The authors note two general strategies for new product development for global NCD. The first is to repurpose and adapt products found in the high-income countries to use in under-resourced areas where impediments include everything from limited refrigeration and sanitation to cultural perceptions of medical treatment. The second is to invent products specific to aspects of NCD that exist primarily in the LMIC. To identify these product opportunities the report includes tables for each of four main NCD that compares the treatments in the limited settings with the HIC “standard,” the barriers that exist to improving the treatments, and R&D gaps where new or adapted products are needed. This is useful as far as it goes in identifying general new product needs, such as “lower-cost diagnostics” or “telemedicine” or “heat-stable supplies,” but specifics are lacking. In a few instance more specific examples of new products are offered:
- diagnostic platforms that integrate identification of both infections and NCD;
- point-of-care assays for cholesterol and glucose levels (the authors note that PATH has two product development efforts in the latter; PATH Fact Sheet);
- automatic blood pressure cuffs for CVD screening;
- “polypills” for treating CVD (although the report does not mention a polypill that combines four generic meds for preventing heart disease mortality, has been under development for about six years by Dr. Reddy’s Laboratories Ltd. of India, and has shown promising results [Reuters article]);
- a vaccine for rheumatic heart disease;
- better diagnostics, drugs, and a preventive vaccine for Chagas cardiomyopathy; and
- low-cost inhalers for asthma and chronic pulmonary obstruction disease treatment.

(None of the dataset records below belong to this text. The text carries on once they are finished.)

(* ===== verification/Policy.v ===== *)
(** * Bounded autonomy: policies, their evaluator and the policy store

    [micro_agent/security/policy.py]: the declarative rules and lists of an
    [AgentPolicy], the conditions over the (verified) context, the evaluator's
    five decisions, the strict parser of a policy-store response and the HTTP
    resolver around it.  The HTTP client is a parameter. *)

From S2P Require Import Prelude Json Fnmatch Identity.
From Stdlib Require Import Ascii.
From stdpp Require pretty.
Import Fnmatch Identity.
Local Open Scope string_scope.

Module Policy.

Inductive PolicyEffect : Type := ALLOW | DENY.

#[export] Instance PolicyEffect_eq_dec : EqDecision PolicyEffect.
Proof. solve_decision. Defined.

Record PolicyRule : Type := {
  effect : PolicyEffect;
  resource : string;
  actions : list string;
  conditions : list (string * json)
}.

Record AgentPolicy : Type := {
  allowed_skills : list string;
  denied_skills : list string;
  allowed_tools : list string;
  denied_tools : list string;
  allowed_mcps : list string;
  denied_mcps : list string;
  model_restrictions : list (string * json);
  side_effect_policy : string;
  approval_required : bool;
  rules : list PolicyRule
}.

Definition nonempty {A} (l : list A) : bool := match l with [] => false | _ => true end.

(** The three list checks have one body: deny list first, then allow list. *)
Definition listed (denied allowed : list string) (x : string) : bool :=
  if memb x denied then false
  else negb (nonempty allowed && negb (memb x allowed)).

Definition is_skill_allowed (p : AgentPolicy) (skill_id : string) : bool :=
  listed (denied_skills p) (allowed_skills p) skill_id.
Definition is_tool_allowed (p : AgentPolicy) (tool_name : string) : bool :=
  listed (denied_tools p) (allowed_tools p) tool_name.
Definition is_mcp_allowed (p : AgentPolicy) (mcp_ref : string) : bool :=
  listed (denied_mcps p) (allowed_mcps p) mcp_ref.

Record PolicyDecision : Type := {
  allowed : bool;
  reason : string;
  rule : option PolicyRule;
  requires_approval : bool
}.

Definition decision_allow : PolicyDecision :=
  {| allowed := true; reason := ""; rule := None; requires_approval := false |}.
Definition decision_deny (why : string) : PolicyDecision :=
  {| allowed := false; reason := why; rule := None; requires_approval := false |}.

(** ** Conditions over the context *)

Definition condition_operators : list string :=
  ["eq"; "equals"; "not_equals"; "in"; "not_in"; "contains"; "contains_any";
   "contains_all"; "matches"; "exists"].

Definition is_operator (k : string) : bool := memb k condition_operators.

Fixpoint split_dots (s : string) : list string :=
  match s with
  | EmptyString => [EmptyString]
  | String c s' =>
      if Ascii.eqb c "."%char then EmptyString :: split_dots s'
      else match split_dots s' with
           | w :: ws => String c w :: ws
           | [] => [String c EmptyString]
           end
  end.

(** [None] is the module's [_MISSING] sentinel. *)
Fixpoint lookup_path (value : json) (path : list string) : option json :=
  match path with
  | [] => Some value
  | part :: path =>
      match value with
      | JObj d => match dget part d with Some v => lookup_path v path | None => None end
      | _ => None
      end
  end.

Definition lookup_context (context : list (string * json)) (key : string) : option json :=
  lookup_path (JObj context) (split_dots key).

(** [\[value in actual for value in operand\]]; [None] is the [TypeError]. *)
Definition in_each (operand : list json) (actual : json) : option (list bool) :=
  mapM (fun v => py_in v actual) operand.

I think it would have been an interesting and instructive exercise for the authors to have interviewed representatives of companies about where they saw the opportunities for new technology and product development for the global NCD burden (the authors “conducted expert interviews with key opinion leaders in academia, public health, and advocacy”). The 2011 RAND report cited by the authors offers a perspective more from the pharmaceutical industry (RAND report). In addition to noting that, except for the newer cancer and asthma drugs, most NCD drugs are available as generics, the RAND authors find the primary barriers are not new drugs but:
- a need for better distribution;
- high costs of medicines due to markups during distribution and tariffs;
- inadequate, not timely diagnostics and primary care, and
- lack of regulatory harmonization.
Both reports lead me to think there are major opportunities for the startups and smaller companies to invent new delivery methods for and combinations of existing drugs, especially with generics or in countries where a MNC drug may not be patented, but note the data are lacking.